Exercise aim:
If a line in the following entries holds the string "Hcap", include it in the tally. State the total and nothing further.

Supplied records:
Lemma frac_run mem p ds end_ptr tm :
  end_ptr <= p -> Forall digit ds -> (1 <= length ds <= 6)%nat -> text_at mem p ds ->
  exists q, parse_frac mem p (p + Z.of_nat (length ds)) end_ptr tm
    = Ret (0, q, set_second_part tm (decimal ds * 10 ^ (6 - Z.of_nat (length ds)))).
Proof.
  intros Hend Hds Hlen Hm. unfold parse_frac. pose proof (decimal_bound ds Hds) as [Hd1 Hd2].
  assert (10 ^ Z.of_nat (length ds) <= 10 ^ 6) by (apply Z.pow_le_mono_r; lia).
  rewrite (strtoui_run mem p ds []); rewrite ?app_nil_r; try done; [|by destruct ds; simpl in *; [lia|]
    |unfold UINT_MAX; lia|lia].
  rewrite bind_ret. change (nonzero 0) with false. cbv iota.
  replace (Z.min 6 (p + Z.of_nat (length ds) - p)) with (Z.of_nat (length ds)) by lia.
  replace (Z.to_nat (end_ptr - _)) with 0%nat by lia.
  destruct (Z.ltb_spec (Z.of_nat (length ds)) 6) as [Hlt|Hge].
  - assert (load frac_mul (Z.of_nat (length ds)) = Ret (10 ^ (6 - Z.of_nat (length ds)))) as ->.
    { destruct (length ds) as [|[|[|[|[|[|n]]]]]]; try lia; done. }
    rewrite !bind_ret. eexists. simpl. f_equal. f_equal. unfold set_second_part at 1. simpl.
    rewrite wrap_small; [done|]. unfold uint. split; [nia|].
    assert (10 ^ (6 - Z.of_nat (length ds)) <= 10 ^ 6) by (apply Z.pow_le_mono_r; lia). nia.
  - rewrite bind_ret. eexists. simpl. replace (6 - Z.of_nat (length ds)) with 0 by lia. by rewrite Z.mul_1_r.
Qed.

Lemma fraction_bytes ft v : fraction ft v -> all_bytes ft /\ heads (fun c => ~ digit c) ft.
Proof.
  intros [[-> _]|(ds & -> & Hds & _)]; [split; [by apply Forall_nil|done]|].
  split; [apply Forall_cons; split; [unfold is_byte, uint; lia|by apply digits_bytes]|]. simpl. unfold digit. lia.
Qed.

(** A number of a field: digits whose value is in range. *)
Definition field (ds : bytes) (v max : Z) : Prop := Forall digit ds /\ ds <> [] /\ decimal ds = v /\ v <= max <= UINT_MAX.
(** Writing one piece behind another. *)
Lemma store_tz_writes junk mem pos tm names name abbr :
  zone_is names (tz_name tm) name -> zone_is names (tz_abbr tm) abbr -> (length name + length abbr < 235)%nat ->
  room mem pos (17 + length name + length abbr) ->
  store_param_oracle_timestamp_tz_complex junk mem pos tm names
  = Ret (splice pos (timestamp_tz_bytes tm name abbr) mem, pos + Z.of_nat (length (timestamp_tz_bytes tm name abbr))).
Proof.
  intros Hn Ha Hl Hr. unfold store_param_oracle_timestamp_tz_complex. cbv zeta.
  rewrite store_nano_writes, bind_ret by (unfold room in *; lia).
  set (body := 12 :: timestamp_body tm). assert (length body = 13%nat) as Hbody by done.
  assert (forall a b v, splice pos a mem = b -> (length a + 1 <= 17 + length name + length abbr)%nat ->
    store b (pos + Z.of_nat (length a)) v = Ret (splice pos (a ++ [u8 v]) mem)) as Hst.
  { intros a b v <- Hla. rewrite <- store_u8, store_splice1.
    - f_equal. apply splice_app. rewrite length_app. unfold room in *. simpl. lia.
    - apply wrap_uint. lia.
    - unfold room in *. rewrite length_splice by (unfold room; lia). lia. }
  assert (forall a b z t, splice pos a mem = b -> zone_is names z t -> (length t < 251)%nat ->
    (length a + 1 + length t <= 17 + length name + length abbr)%nat ->
    store_zone b (pos + Z.of_nat (length a)) names z
    = Ret (splice pos (a ++ zone_bytes t) mem, pos + Z.of_nat (length (a ++ zone_bytes t)), Z.of_nat (length t))) as Hsz.
  { intros a b z t <- Hz Ht Hla. rewrite (store_zone_writes _ _ _ _ t) by (done || (unfold room in *; rewrite length_splice by (unfold room; lia); lia)).
    rewrite splice_app by (rewrite length_app; unfold room in *; simpl; lia). rewrite length_app. simpl. do 2 f_equal. f_equal. lia. }
  change (pos + 13) with (pos + Z.of_nat (length body)).
  rewrite (Hst body _ (offset_hour tm) eq_refl), bind_ret by (rewrite Hbody; lia).
  replace (pos + Z.of_nat (length body) + 1) with (pos + Z.of_nat (length (body ++ [u8 (offset_hour tm)]))) by (rewrite length_app, Hbody; simpl; lia).
  rewrite (Hst _ _ (offset_minute tm) eq_refl), bind_ret by (rewrite length_app, Hbody; simpl; lia).
  set (b2 := (body ++ [u8 (offset_hour tm)]) ++ [u8 (offset_minute tm)]). assert (length b2 = 15%nat) as Hb2 by done.
  replace (pos + Z.of_nat (length (body ++ [u8 (offset_hour tm)])) + 1) with (pos + Z.of_nat (length b2)) by (rewrite Hb2, length_app, Hbody; simpl; lia).
  rewrite (Hsz b2 _ _ name eq_refl Hn), bind_ret by lia.
  assert (length (b2 ++ zone_bytes name) = (16 + length name)%nat) as Hb3 by (rewrite length_app, Hb2; simpl; lia).
  rewrite (Hsz (b2 ++ zone_bytes name) _ _ abbr eq_refl Ha), bind_ret by lia.
  rewrite (wrap_small 32 (16 + _)), wrap_small by (unfold uint; lia).
  set (bs := (b2 ++ zone_bytes name) ++ zone_bytes abbr).
  assert (length bs = (17 + length name + length abbr)%nat) as Hbs by (unfold bs; rewrite length_app, Hb3; simpl; lia).
  replace (pos + Z.of_nat (length bs) - (16 + Z.of_nat (length name) + Z.of_nat (length abbr)) - 1) with pos by lia.
  rewrite store_splice1; [|unfold is_byte, uint; lia|unfold room in *; rewrite length_splice by (unfold room; lia); lia].
  rewrite bind_ret.
  assert (splice pos [16 + Z.of_nat (length name) + Z.of_nat (length abbr)] (splice pos bs mem) = splice pos (timestamp_tz_bytes tm name abbr) mem) as ->.
  { unfold bs, b2, body, timestamp_tz_bytes. rewrite <- !app_assoc.
    change ((12 :: timestamp_body tm) ++ ?x) with ([12] ++ (timestamp_body tm ++ x)).
    match goal with |- splice pos [?n] (splice pos ([12] ++ ?r) mem) = _ => set (rest := r); set (n0 := n) end.
    assert (length rest = (16 + length name + length abbr)%nat) as Hrest by (unfold rest; rewrite !length_app; simpl; lia).
    assert (forall x, room mem pos (length ([x] ++ rest))) as Hr' by (intros; unfold room in *; rewrite length_app, Hrest; cbn [length]; lia).
    assert (room mem pos 1) as Hr1 by (unfold room in *; lia).
    rewrite <- (splice_app_before pos [12] rest) by apply Hr'.
    rewrite splice_overwrite by (done || (unfold room in *; rewrite length_splice; unfold room; cbn [length]; lia)).
    rewrite (splice_app_before pos [n0] rest) by apply Hr'. unfold n0. do 2 f_equal. simpl. f_equal. lia. }
  reflexivity.
Qed.

(** * Reading gives the value back *)

Definition otime_ok (tm : ORACLE_TIME) : Prop :=
  sint 8 (century tm) /\ sint 8 (oyear tm) /\ is_byte (omonth tm) /\ is_byte (oday tm) /\ is_byte (ohour tm)
  /\ is_byte (ominute tm) /\ is_byte (osecond tm) /\ 0 <= nanos tm < 2147483648
  /\ sint 8 (offset_hour tm) /\ sint 8 (offset_minute tm).

Lemma s8_u8 v : sint 8 v -> s8 (u8 v) = v.
Proof. intros Hv. rewrite swrap_wrap by lia. apply swrap_small; [lia|done]. Qed.

Lemma read_zone_reads mem to cap tail off need t :
  text_at mem to (zone_bytes t) -> Forall (fun c => 0 < c < 256) t ->
  72 <= off -> off + Z.of_nat (length t) + 1 < cap <= 72 + Z.of_nat (length tail) ->
  exists z tail' off', read_zone mem to cap tail off need
      = Ret (z, tail', off', need + (Z.of_nat (length t) + 1), to + 1 + Z.of_nat (length t))
    /\ off <= off' <= off + Z.of_nat (length t) + 1 /\ zone_is tail' z t /\ length tail' = length tail
    /\ (forall a, z = Some a -> a + Z.of_nat (length (t ++ [0])) <= off' - 72)
    /\ forall i n, i + Z.of_nat n <= off - 72 -> load_bytes tail' i n = load_bytes tail i n.
Proof.
  intros [Hl Hm]%text_at_cons Ht Hoff Hcap. unfold read_zone. rewrite Hl, bind_ret. cbv zeta.
  destruct t as [|c t]; [eexists _, _, _; split; [done|]; simpl; rewrite ?Z.add_0_r; split_and!; try done; lia|].
  set (t' := c :: t) in *. assert (0 < length t')%nat by (simpl; lia).
  rewrite (proj2 (Z.gtb_lt _ 0)), (proj2 (Z.ltb_lt _ cap)) by lia. cbn [andb].
  unfold text_at in Hm. rewrite Nat2Z.id, Hm, bind_ret.
  assert (all_bytes t') as Hb by (eapply Forall_impl; [exact Ht|]; unfold is_byte, uint; simpl; lia).
  unfold sizeof_ORACLE_TIME. assert (room tail (off - 72) (length (t' ++ [0]))) as Hr by (unfold room; rewrite length_app; cbn [length]; lia).
  assert (room tail (off - 72) (length t')) as Hr1 by (unfold room in *; rewrite length_app in Hr; cbn [length] in Hr; lia).
  rewrite store_bytes_splice, map_u8_bytes, bind_ret by done.
  rewrite store_splice1 by (done || (unfold room in *; rewrite length_app in Hr; cbn [length] in Hr; rewrite length_splice by done; lia)).
  rewrite splice_app, bind_ret by done. eexists _, _, _. split; [done|]. split_and!.
  - lia.
  - lia.
  - split; [done|]. by apply load_bytes_splice.
  - by apply length_splice.
  - intros a [= <-]. rewrite length_app. cbn [length]. lia.
  - intros i n Hi. apply load_bytes_splice_out; [done|lia].
Qed.

Lemma zone_is_kept tail tail' z t off : zone_is tail z t ->
  (forall a, z = Some a -> a + Z.of_nat (length (t ++ [0])) <= off) ->
  (forall i n, i + Z.of_nat n <= off -> load_bytes tail' i n = load_bytes tail i n) -> zone_is tail' z t.
Proof.
  intros [Ht Hz] Hlow Hkeep. split; [done|]. destruct z as [a|]; [|done]. unfold text_at in *. rewrite Hkeep by (by apply Hlow). done.
Qed.

(** Sums of constants behind a position. *)
Ltac positions p := repeat match goal with
  | |- context [p + Zpos ?a + Zpos ?b] => let c := eval vm_compute in (Zpos a + Zpos b) in replace (p + Zpos a + Zpos b) with (p + c) by lia
  | H : context [p + Zpos ?a + Zpos ?b] |- _ => let c := eval vm_compute in (Zpos a + Zpos b) in replace (p + Zpos a + Zpos b) with (p + c) in H by lia
  end.

Lemma read_timestamp_reads mem to tm name abbr cap tail :
  otime_ok tm -> Forall (fun c => 0 < c < 256) name -> Forall (fun c => 0 < c < 256) abbr ->
  74 + Z.of_nat (length name) + Z.of_nat (length abbr) < cap <= 72 + Z.of_nat (length tail) ->
  text_at mem to (timestamp_body tm ++ [u8 (offset_hour tm); u8 (offset_minute tm)] ++ zone_bytes name ++ zone_bytes abbr) ->
  let length' := Z.of_nat (16 + length name + length abbr) in
  exists tail' z1 z2, read_timestamp mem to length' cap tail
      = Ret (mk_otime (century tm) (oyear tm) (omonth tm) (oday tm) (ohour tm) (ominute tm) (osecond tm) (nanos tm) 9
               (offset_hour tm) (offset_minute tm) z1 z2, tail', 74 + Z.of_nat (length name) + Z.of_nat (length abbr), to + length')
    /\ zone_is tail' z1 name /\ zone_is tail' z2 abbr /\ length tail' = length tail.
Proof.
  intros (Hc & Hy & Hmo & Hd & Hh & Hmi & Hs & Hn & Hoh & Hom) Hna Hab Hcap Hm length'.
  unfold timestamp_body in Hm. rewrite <- !app_assoc in Hm. cbn [app] in Hm.
  do 7 (apply text_at_cons in Hm; destruct Hm as [?H Hm]).
  positions to.
  pose proof (sint4_reads _ _ _ _ Hn Hm) as Hnano. apply text_at_app in Hm as [_ Hm]. rewrite length_le_bytes in Hm.
  do 3 (apply text_at_cons in Hm; destruct Hm as [?H Hm]). apply text_at_app in Hm as [Hm1 Hm2].
  change (Z.of_nat 4) with 4 in *. positions to.
  unfold read_timestamp. change sizeof_ORACLE_TIME with 72. rewrite H, H0, H1, H2, H3, H4, H5, Hnano, H6, !bind_ret.
  rewrite (proj2 (Z.gtb_lt length' 12)) by lia. positions to. rewrite H7, H8, !bind_ret.
  destruct (read_zone_reads mem (to + 14) cap tail 72 72 name) as (z1 & tail1 & off1 & -> & Ho1 & Hz1 & Hl1 & Hlow & _); [done|done|lia|lia|].
  rewrite bind_ret. cbn [length zone_bytes] in Hm2. rewrite Nat2Z.inj_succ in Hm2.
  destruct (read_zone_reads mem (to + 14 + 1 + Z.of_nat (length name)) cap tail1 off1 (72 + (Z.of_nat (length name) + 1)) abbr)
    as (z2 & tail2 & off2 & -> & Ho2 & Hz2 & Hl2 & _ & Hkeep); [|done|lia|lia|].
  { replace (to + 14 + 1 + Z.of_nat (length name)) with (to + 14 + Z.succ (Z.of_nat (length name))) by lia. done. }
  rewrite bind_ret. exists tail2, z1, z2. split.
  - rewrite !s8_u8 by done. rewrite !(wrap_small 8) by done. rewrite (wrap_small 64 (nanos tm)) by (unfold uint; lia).
    do 2 f_equal; [f_equal|]; lia.
  - split; [|split; [done|congruence]]. by apply (zone_is_kept tail1 tail2 z1 name (off1 - 72)).
Qed.

(** C32: a timestamp with a time zone that is stored as a parameter is read back by the routine that fetches it, in all
    its fields but the scale, which is always sent as 9; the names of the zone are found behind the struct as
    NUL-terminated texts (or NULL when empty), and the size reported is the size needed.  The buffer must be larger than
    that by a byte, and the names shorter than 235 characters together. *)
Theorem oracle_time_roundtrip junk mem pos tm names name abbr cap tail :
  otime_ok tm -> zone_is names (tz_name tm) name -> zone_is names (tz_abbr tm) abbr -> (length name + length abbr < 235)%nat ->
  room mem pos (17 + length name + length abbr) ->
  74 + Z.of_nat (length name) + Z.of_nat (length abbr) < cap <= 72 + Z.of_nat (length tail) ->
  let len := Z.of_nat (16 + length name + length abbr) in
  exists mem' tail' z1 z2,
    store_param_oracle_timestamp_tz_complex junk mem pos tm names = Ret (mem', pos + 1 + len)
    /\ net_field_length mem' pos = Ret (len, pos + 1)
    /\ read_timestamp mem' (pos + 1) len cap tail
       = Ret (mk_otime (century tm) (oyear tm) (omonth tm) (oday tm) (ohour tm) (ominute tm) (osecond tm) (nanos tm) 9
                (offset_hour tm) (offset_minute tm) z1 z2, tail', 74 + Z.of_nat (length name) + Z.of_nat (length abbr), pos + 1 + len)
    /\ zone_is tail' z1 name /\ zone_is tail' z2 abbr
    /\ forall i k, i + Z.of_nat k <= pos \/ pos + 1 + len <= i -> load_bytes mem' i k = load_bytes mem i k.
Proof.
  intros Hok Hn Ha Hl Hr Hcap len. pose proof Hn as [Hnt _]. pose proof Ha as [Hat _].
  rewrite (store_tz_writes junk mem pos tm names name abbr) by done. set (bs := timestamp_tz_bytes tm name abbr).
  assert (length bs = (17 + length name + length abbr)%nat) as Hbs by (unfold bs, timestamp_tz_bytes; cbn [length]; rewrite !length_app; cbn [length zone_bytes]; change (length (timestamp_body tm)) with 12%nat; lia).
  assert (text_at (splice pos bs mem) pos bs) as Hm by (apply load_bytes_splice; by rewrite Hbs).
  change (text_at (splice pos bs mem) pos (len :: timestamp_body tm ++ [u8 (offset_hour tm); u8 (offset_minute tm)]
    ++ zone_bytes name ++ zone_bytes abbr)) in Hm. apply text_at_cons in Hm as [Hm1 Hm2].
  destruct (read_timestamp_reads (splice pos bs mem) (pos + 1) tm name abbr cap tail) as (tail' & z1 & z2 & Hread & H1 & H2 & _); [done..|].
  exists (splice pos bs mem), tail', z1, z2. split_and!; try done.
  - do 2 f_equal. rewrite Hbs. unfold len. lia.
  - destruct (field_length_reads (splice pos bs mem) pos len) as [-> _]; [unfold uint; lia| |].
    + rewrite lenenc_small by lia. apply text_at_cons. done.
    + rewrite lenenc_small, wrap_small by (lia || (unfold uint; lia)). done.
  - intros i k Hi. apply load_bytes_splice_out; rewrite Hbs; [done|unfold len in Hi; lia].
Qed.

Definition example_time : ORACLE_TIME := mk_otime 20 24 2 29 23 59 58 123456789 9 (-8) (-30) (Some 0) (Some 4).

Lemma oracle_time_roundtrip_witness :
  exists mem' tail' z1 z2,
    store_param_oracle_timestamp_tz_complex 7 (repeat 9 30) 2 example_time [85; 84; 67; 0; 65; 0] = Ret (mem', 23)
    /\ net_field_length mem' 2 = Ret (20, 3)
    /\ read_timestamp mem' 3 20 79 (repeat 1 8)
       = Ret (mk_otime 20 24 2 29 23 59 58 123456789 9 (-8) (-30) z1 z2, tail', 78, 23)
    /\ zone_is tail' z1 [85; 84; 67] /\ zone_is tail' z2 [65].
Proof.
  destruct (oracle_time_roundtrip 7 (repeat 9 30) 2 example_time [85; 84; 67; 0; 65; 0] [85; 84; 67] [65] 79 (repeat 1 8))
    as (mem' & tail' & z1 & z2 & H1 & H2 & H3 & H4 & H5 & _).
  - split_and!; unfold sint, is_byte, uint; simpl; lia.
  - split; [repeat constructor; lia|reflexivity].
  - split; [repeat constructor; lia|reflexivity].
  - simpl. lia.
  - split; simpl; lia.
  - simpl. lia.
  - exists mem', tail', z1, z2. split_and!; done.
Defined.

Solution for this exercise:
3